Skype: Increasing Returns

More than 28 million people have downloaded Skype, the free voice over IP service from the makers of KaZaA. I use it to talk with web developers and business partners. We haven’t yet used the free conference calling service (up to 5 people simultaneously). For that we use www.freeconferencecall.com. There is no added fee for this service–every participant just pays a normal long distance rate. This is a super convenient service.

What I’m excited about today, is SkypeOut. I paid 10 euros to get an account with SkypeOut which lets me call any phone in the world. For most countries my billing rate is .017 euros per minute or about 2.15 cents per minute. Today I called people in California and Canada at this rate. The voice quality was excellent.

I’m blogging to give Skype this advice: please allow me to import all the phone numbers in my Outlook file to Skype. I’m lazy. Often I use my cell phone (a Blackberry 7230 from RIM) to make phone calls because all my contacts are one click away. It’s almost instantaneous. I don’t like dialing 10 digits on a desktop phone. If Skype could give me one click access to all my contacts, my usage would skyrocket.

I still hope Google will acquire Skype, as I blogged months ago. I can’t imagine a more distruptive combination.

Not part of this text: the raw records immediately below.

(** On a consistent state the branch of a recorded side block always
    validates. *)
Lemma validate_branch_succeeds g c k seg tip :
  chain_ok g → canon_index g !! c = Some k → linked c seg →
  Forall (λ b, side_blocks g !! block_hash b = Some b) seg → last seg = Some tip →
  is_Some (validate_branch g c k seg tip).
Proof.
  intros Hg Hk Hl Hs Ht.
  destruct (swap_canonical g c k seg Hg Hk Hl Hs) as [Hcan Hok].
  assert (wadd64 k 1 = k + 1) as Hw.
  { destruct (index_block _ _ _ Hg Hk) as (? & b & Hb & _ & Hn).
    pose proof (bo_range _ (Forall_lookup_1 _ _ _ _ (co_blocks _ Hg) Hb)).
    apply wrap64_small. unfold u64. lia. }
  assert (ancestry g (take (Z.to_nat (k + 1)) (blocks g) ++ seg) tip) as Hanc.
  { split_and!; [done| |by rewrite last_app, Ht].
    apply Forall_app_2; [apply Forall_take, Forall_forall; intros x Hx; by left|].
    eapply Forall_impl; [exact Hs|]. intros x Hx. by right. }
  assert (tip ∈ seg) as Hin by (by apply last_Some_elem_of).
  rewrite Forall_forall in Hs. pose proof (Hs _ Hin) as Hst.
  destruct (co_replay _ Hg tip (or_intror Hst)) as (bs & st & Hbs & Hr).
  rewrite (ancestry_inj g bs _ tip Hg Hbs Hanc) in Hr.
  apply (co_side _ Hg) in Hst as (_ & _ & Hpos & _).
  assert (compute_state_root (es_balances st) (es_nonces st) = Ok (bh_state_root (b_header tip))) as Hrt.
  { destruct (last_Some_app _ _ Ht) as [l ->] || (apply last_Some in Ht as [l ->]).
    rewrite app_assoc in Hr. eapply replay_last; [exact Hr|lia]. }
  apply replay_blocks_app in Hr as (st1 & Hr1 & Hr2).
  unfold validate_branch, reconstruct_canonical_state_at_height, reconstruct_branch_state.
  rewrite Hw, Hr1. cbn [res_ok mbind option_bind]. rewrite (branch_loop_replay _ _ _ Hl), Hr2.
  cbn [res_ok mbind option_bind]. rewrite Hrt. cbn [res_ok mbind option_bind].
  rewrite bool_decide_true by done. eauto.
Qed.

(** A state that only differs in zero entries of the accounts, or in a database
    with the same mirrors content. *)
Lemma chain_ok_accounts g b n : chain_ok g → mkExec b n ≡ mkExec (balances g) (nonces g) →
  chain_ok (set_accounts b n g).
Proof.
  intros [C1 C2 C3 C4 C5 C6 (st & Hr & Hst) C8 C9] He. split; try done. exists st. split; [done|].
  by rewrite Hst, <- He.
Qed.
Lemma chain_ok_set_db g d : chain_ok g → mirrors (db_contents d) (blocks g) → chain_ok (set_db d g).
Proof. intros [? ? ? ? ? ? ? ? ?] ?. by split. Qed.

Lemma persist_reorg_cases g new g' r :
  chain_ok g → blocks g ≠ [] → canonical root new → Forall block_ok new →
  new ≠ [] → persist_canonical_reorg new (current_height g) g = (g', r) →
  g' = set_db (db g') g ∧
  mirrors (db_contents (db g')) (match r with Ok _ => new | Err _ => blocks g end) ∧
  (is_ok r = false → ∃ ops, snd (db_apply_batch (db g) ops) = false).
Proof.
  intros Hg Hne Hc Hf Hnn E. rewrite (current_height_length g Hg Hne) in E.
  unfold persist_canonical_reorg in E. rewrite stm_lift_bind in E.
  destruct (last new) as [tip|] eqn:Hl; cbn [ok_or] in E; [|by apply last_None in Hl].
  pose proof (canonical_last _ _ _ Hc Hl). pose proof (canonical_length _ Hc Hf).
  destruct r as [[]|e].
  - apply db_batch_Ok in E as [Ec ->]. split_and!; [done| |done]. simpl. rewrite Ec.
    eapply reorg_mirrors; [apply (co_db _ Hg)|done..|lia|lia].
  - pose proof E as E'. apply db_batch_Err in E as [Ec ->]. split_and!; [done| |].
    + simpl. rewrite Ec. apply (co_db _ Hg).
    + intros _. unfold db_batch in E'. eexists.
      destruct (db_apply_batch (db g) (reorg_ops _ _ _)) as [d []] eqn:Eb; [done|].
      by rewrite Eb.
Qed.

(** What a successful reorganisation does to the chain. *)
Record reorganised (g g' : ChainState) (tip : Block) (rec : ReorgRecovery) : Prop := {
  ro_chain : ∃ kept gone seg, blocks g = kept ++ gone ∧ blocks g' = kept ++ seg ∧ kept ≠ [] ∧
    last seg = Some tip ∧
    Forall (λ b, side_blocks g !! block_hash b = Some b) seg ∧
    (∀ tx, tx ∈ displaced_txs rec ↔ tx ∈ non_coinbase_txs gone ∧
       (canonical_tx_id tx ∉ map canonical_tx_id (non_coinbase_txs seg))) ∧
    (∀ id, id ∈ winning_tx_ids rec ↔ id ∈ map canonical_tx_id (non_coinbase_txs seg));
  ro_known h : known g' h ↔ known g h;
  ro_root : ∃ rt, cached_state_root g' = Some (b_number tip, rt) ∧
    rt = bh_state_root (b_header tip) ∧ compute_state_root (balances g') (nonces g') = Ok rt;
  ro_pool : orphan_pool g' = orphan_pool g ∧ orphan_by_hash g' = orphan_by_hash g;
  ro_seen : seen_blocks g ⊆ seen_blocks g';
  ro_holds b : holds g' b ↔ holds g b;
  ro_work : is_Some (cumulative_work g !! root) → cumulative_work g' = cumulative_work g;
  ro_work_root : cumulative_work g' !! root = cumulative_work g !! root;
  ro_seen_inv h : h ∈ seen_blocks g' → h ∈ seen_blocks g ∨ known g h
}.

(** What the new state has to do with the old one. *)
Lemma swap_reorganised g g1 c k seg tip st rt :
  chain_ok g → canon_index g !! c = Some k → linked c seg →
  Forall (λ b, side_blocks g !! block_hash b = Some b) seg → last seg = Some tip → g1 = set_db (db g1) g →
  compute_state_root (es_balances st) (es_nonces st) = Ok rt → rt = bh_state_root (b_header tip) →
  let kept := take (Z.to_nat (k + 1)) (blocks g) in
  let gone := drop (Z.to_nat k + 1) (blocks g) in
  reorganised g (install (swap_maps g c kept gone seg) st (b_number tip, rt) g1) tip
    (mkRecovery (displaced gone (winning_ids seg)) (bts_iter (winning_ids seg))).
Proof.
  intros Hg Hk Hl Hs Hlast Hg1 Hrt Htr kept gone. split.
  - exists kept, gone, seg. split_and!.
    + by apply (swap_split g c k).
    + by apply swap_blocks.
    + destruct (swap_last g c k Hg Hk) as (x & Hx & _). fold kept in Hx.
      intros E. by rewrite E in Hx.
    + done.
    + done.
    + intros tx. cbn [displaced_txs]. unfold displaced, winning_ids.
      rewrite list_elem_of_filter, elem_of_list_to_set. tauto.
    + intros id. cbn [winning_tx_ids]. unfold winning_ids.
      by rewrite elem_of_bts_iter, elem_of_list_to_set.
  - intros h. apply (swap_known g c k seg Hg Hk Hl Hs).
  - exists rt. by destruct st.
  - by rewrite Hg1.
  - intros h Hh. eapply swap_seen; try done. by left.
  - intros b. split.
    + apply (swap_holds g c k seg Hg Hk Hs).
    + apply (swap_holds_inv g c k seg Hg Hk Hs).
  - intros Hw. by apply (swap_work g c k seg Hg Hk Hl Hs).
  - apply (swap_work_root g c k seg Hg Hk Hs).
  - intros h. apply (swap_seen_inv g c k seg Hg Hk Hs).
Qed.

Lemma try_reorg_spec g tip :
  chain_ok g → side_blocks g !! block_hash tip = Some tip →
  ∃ g' r, try_reorg g tip = Done (g', r) ∧ chain_ok g' ∧
    match r with
    | None => g' = set_db (db g') g ∧ ∃ ops, snd (db_apply_batch (db g) ops) = false
    | Some rec => reorganised g g' tip rec
    end.
Proof.
  intros Hg Htip. unfold try_reorg.
  destruct (collect_new_segment_spec g (block_hash tip) Hg) as (c & seg & -> & [k Hk] & Hl & Hs & He);
    [right; eauto|]. cbn [mbind run_bind].
  assert (last seg = Some tip) as Hlast.
  { destruct (last seg) as [t|] eqn:Ht.
    - assert (t ∈ seg) as Hin by (by apply last_Some_elem_of).
      rewrite Forall_forall in Hs. pose proof (Hs _ Hin) as Hst.
      unfold end_hash in He. rewrite Ht in He. simpl in He. rewrite He in Hst. by simplify_eq.
    - apply last_None in Ht as ->. unfold end_hash in He. simpl in He.
      apply (co_side _ Hg) in Htip as (_ & _ & _ & Hn & _). congruence. }
  destruct seg as [|first seg]; [done|]. pose proof Hl as [-> _]. rewrite Hk.
  destruct (validate_branch g c k (first :: seg) tip) as [[st rt]|] eqn:Hv.
  2:{ destruct (validate_branch_succeeds g c k _ tip Hg Hk Hl Hs Hlast) as [? Hv']. congruence. }
  destruct (validate_branch_Some _ _ _ _ _ _ _ Hg Hk Hl Hv) as (Hr & Hrt & Htr).
  destruct (index_block _ _ _ Hg Hk) as (Hk0 & cb & Hcb & Hch & _).
  assert (blocks g ≠ []) as Hne by (intros E; by rewrite E in Hcb).
  unfold slice_to_inclusive.
  rewrite (proj2 (Z.ltb_lt _ _)) by (apply lookup_lt_Some in Hcb; lia). cbn [mbind run_bind].
  set (kept := take (Z.to_nat (k + 1)) (blocks g)) in *.
  set (gone := drop (Z.to_nat k + 1) (blocks g)).
  set (s := swap_maps g c kept gone (first :: seg)).
  assert (sw_blocks s = kept ++ first :: seg) as Hsb by (by apply swap_blocks).
  destruct (swap_canonical g c k (first :: seg) Hg Hk Hl Hs) as [Hcan Hok].
  destruct (persist_canonical_reorg (sw_blocks s) (current_height g) g) as [g1 r1] eqn:Hp.
  rewrite Hsb in Hp. destruct (persist_reorg_cases g _ g1 r1 Hg Hne Hcan Hok) as (Hg1 & Hm & Hfail);
    [by intros [_ ?]%app_eq_nil|exact Hp|].
  destruct r1 as [[]|e].
  2:{ exists g1, None. split_and!; [done| |done|by apply Hfail].
      rewrite Hg1. by apply chain_ok_set_db. }
  eexists _, _. split; [reflexivity|]. split; [by apply (swap_chain_ok g c k (first :: seg))|].
  by apply swap_reorganised.
Qed.
End consistency.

Ross Mayfield, CEO of SocialText was quoted in Business Week this week as saying that “the infrastructure costs [for a startup company] are a tenth of what they used to be.” I wholeheartedly agree.

One Comment

  1. We use freeconference too for calls – very nice. I suspect that you could use SkypeOut plus Freeconference to chain conference calls together, but I wouldn’t bet on the sound quality for that.

    One nice thing about Skype is that it’s easy to embed URLs like callto:edwardvielmetti in the web, so that you can do one-click calling from a web page inline link.